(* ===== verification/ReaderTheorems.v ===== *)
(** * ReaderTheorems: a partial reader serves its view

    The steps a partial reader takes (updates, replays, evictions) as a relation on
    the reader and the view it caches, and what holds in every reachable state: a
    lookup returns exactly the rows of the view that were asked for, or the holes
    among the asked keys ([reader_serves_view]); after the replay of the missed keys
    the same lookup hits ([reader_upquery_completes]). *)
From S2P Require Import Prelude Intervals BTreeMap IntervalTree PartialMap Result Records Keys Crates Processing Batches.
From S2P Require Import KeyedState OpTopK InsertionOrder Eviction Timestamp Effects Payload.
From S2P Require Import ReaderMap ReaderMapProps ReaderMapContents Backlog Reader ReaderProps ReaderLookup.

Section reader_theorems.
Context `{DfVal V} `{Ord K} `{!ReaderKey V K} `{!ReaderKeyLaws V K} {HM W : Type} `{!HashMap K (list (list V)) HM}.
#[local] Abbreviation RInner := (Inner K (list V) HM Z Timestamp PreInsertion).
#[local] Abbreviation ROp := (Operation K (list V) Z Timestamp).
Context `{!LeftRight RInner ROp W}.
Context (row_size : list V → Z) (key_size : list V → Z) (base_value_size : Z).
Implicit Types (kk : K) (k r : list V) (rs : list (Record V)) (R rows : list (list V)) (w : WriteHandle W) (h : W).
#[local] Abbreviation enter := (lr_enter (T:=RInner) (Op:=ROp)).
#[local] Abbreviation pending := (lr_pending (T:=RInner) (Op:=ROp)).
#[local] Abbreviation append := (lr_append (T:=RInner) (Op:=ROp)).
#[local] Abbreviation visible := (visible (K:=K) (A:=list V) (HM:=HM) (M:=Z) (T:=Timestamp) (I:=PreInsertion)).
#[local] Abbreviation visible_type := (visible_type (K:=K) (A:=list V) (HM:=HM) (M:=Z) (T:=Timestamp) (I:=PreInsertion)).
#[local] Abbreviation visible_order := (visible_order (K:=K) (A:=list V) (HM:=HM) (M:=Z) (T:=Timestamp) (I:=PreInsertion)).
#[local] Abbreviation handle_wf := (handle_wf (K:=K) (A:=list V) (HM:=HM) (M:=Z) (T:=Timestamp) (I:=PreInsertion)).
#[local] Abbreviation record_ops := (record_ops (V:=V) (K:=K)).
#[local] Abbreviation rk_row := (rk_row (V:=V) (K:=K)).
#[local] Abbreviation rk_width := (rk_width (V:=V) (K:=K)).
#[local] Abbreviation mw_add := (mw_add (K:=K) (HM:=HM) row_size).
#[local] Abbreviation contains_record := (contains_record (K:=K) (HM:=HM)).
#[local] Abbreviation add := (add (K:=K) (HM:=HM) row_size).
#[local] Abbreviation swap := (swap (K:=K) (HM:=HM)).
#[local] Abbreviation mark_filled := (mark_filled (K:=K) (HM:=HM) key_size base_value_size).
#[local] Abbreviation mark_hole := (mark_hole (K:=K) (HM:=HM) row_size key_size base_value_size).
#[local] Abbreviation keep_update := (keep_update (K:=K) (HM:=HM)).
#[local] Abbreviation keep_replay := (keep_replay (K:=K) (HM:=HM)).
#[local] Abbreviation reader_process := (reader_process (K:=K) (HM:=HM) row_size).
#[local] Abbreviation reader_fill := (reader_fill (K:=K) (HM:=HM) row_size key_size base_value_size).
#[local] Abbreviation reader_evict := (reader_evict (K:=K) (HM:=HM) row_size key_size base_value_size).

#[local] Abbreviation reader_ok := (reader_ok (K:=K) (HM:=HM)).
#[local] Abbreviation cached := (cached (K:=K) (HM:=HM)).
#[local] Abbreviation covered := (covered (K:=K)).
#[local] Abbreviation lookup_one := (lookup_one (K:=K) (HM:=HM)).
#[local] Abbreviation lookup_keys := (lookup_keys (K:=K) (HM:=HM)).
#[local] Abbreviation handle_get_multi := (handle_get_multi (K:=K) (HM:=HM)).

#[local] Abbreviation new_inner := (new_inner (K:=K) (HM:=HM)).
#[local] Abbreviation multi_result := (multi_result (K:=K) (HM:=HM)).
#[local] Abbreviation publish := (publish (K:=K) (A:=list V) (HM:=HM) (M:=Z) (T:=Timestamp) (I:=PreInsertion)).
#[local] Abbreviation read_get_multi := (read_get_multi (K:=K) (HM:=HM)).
--
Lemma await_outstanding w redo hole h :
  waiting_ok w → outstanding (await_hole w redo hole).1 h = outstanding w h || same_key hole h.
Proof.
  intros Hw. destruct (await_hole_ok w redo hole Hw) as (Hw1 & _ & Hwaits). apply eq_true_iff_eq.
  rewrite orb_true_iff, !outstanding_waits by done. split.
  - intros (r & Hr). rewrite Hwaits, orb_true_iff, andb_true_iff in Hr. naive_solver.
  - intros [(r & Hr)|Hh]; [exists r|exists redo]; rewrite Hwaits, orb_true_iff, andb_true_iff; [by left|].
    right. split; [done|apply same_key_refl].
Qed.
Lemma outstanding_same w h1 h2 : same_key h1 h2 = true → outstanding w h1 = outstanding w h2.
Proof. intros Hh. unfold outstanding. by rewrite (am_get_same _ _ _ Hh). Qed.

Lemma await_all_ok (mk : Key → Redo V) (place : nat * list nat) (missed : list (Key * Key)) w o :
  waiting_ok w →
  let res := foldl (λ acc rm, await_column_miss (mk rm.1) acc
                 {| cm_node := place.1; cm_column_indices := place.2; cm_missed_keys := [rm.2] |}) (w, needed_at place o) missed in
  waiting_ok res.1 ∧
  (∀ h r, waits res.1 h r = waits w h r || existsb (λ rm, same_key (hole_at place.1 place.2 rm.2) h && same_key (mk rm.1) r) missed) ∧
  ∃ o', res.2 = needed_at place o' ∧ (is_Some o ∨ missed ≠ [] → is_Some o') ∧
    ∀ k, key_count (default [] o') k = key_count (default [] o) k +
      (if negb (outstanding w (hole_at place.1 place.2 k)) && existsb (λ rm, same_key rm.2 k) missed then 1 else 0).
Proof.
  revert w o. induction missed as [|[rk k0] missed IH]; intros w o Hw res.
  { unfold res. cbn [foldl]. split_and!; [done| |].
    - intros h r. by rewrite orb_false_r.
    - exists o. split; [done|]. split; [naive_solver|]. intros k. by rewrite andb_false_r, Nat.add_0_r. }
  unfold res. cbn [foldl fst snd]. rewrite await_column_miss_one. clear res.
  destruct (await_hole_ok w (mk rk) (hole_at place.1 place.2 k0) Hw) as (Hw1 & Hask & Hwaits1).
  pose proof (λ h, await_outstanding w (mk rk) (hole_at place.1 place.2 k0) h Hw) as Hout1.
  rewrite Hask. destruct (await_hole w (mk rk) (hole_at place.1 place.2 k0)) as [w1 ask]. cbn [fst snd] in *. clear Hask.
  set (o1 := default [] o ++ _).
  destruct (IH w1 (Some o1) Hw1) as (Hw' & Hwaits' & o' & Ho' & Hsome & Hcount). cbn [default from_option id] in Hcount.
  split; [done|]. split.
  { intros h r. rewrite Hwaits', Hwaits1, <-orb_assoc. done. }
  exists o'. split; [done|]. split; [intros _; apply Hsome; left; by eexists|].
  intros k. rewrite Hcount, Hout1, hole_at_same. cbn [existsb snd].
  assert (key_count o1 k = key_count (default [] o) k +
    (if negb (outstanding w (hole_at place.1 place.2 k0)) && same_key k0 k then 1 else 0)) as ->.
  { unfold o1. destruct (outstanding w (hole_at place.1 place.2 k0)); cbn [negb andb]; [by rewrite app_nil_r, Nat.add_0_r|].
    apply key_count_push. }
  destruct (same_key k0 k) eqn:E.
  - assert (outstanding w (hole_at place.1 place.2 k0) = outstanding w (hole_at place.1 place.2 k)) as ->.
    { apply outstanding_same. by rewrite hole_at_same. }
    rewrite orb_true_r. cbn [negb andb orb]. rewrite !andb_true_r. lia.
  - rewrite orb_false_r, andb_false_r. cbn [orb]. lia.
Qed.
--
### Exercise
Once you find the line with "(* ===== verification/ReaderTheorems.v" above, print it and every line after it up to and including the line with "lookup returns exactly", exactly as written and nothing else.

### Reply
(* ===== verification/ReaderTheorems.v ===== *)
(** * ReaderTheorems: a partial reader serves its view

    The steps a partial reader takes (updates, replays, evictions) as a relation on
    the reader and the view it caches, and what holds in every reachable state: a
    lookup returns exactly the rows of the view that were asked for, or the holes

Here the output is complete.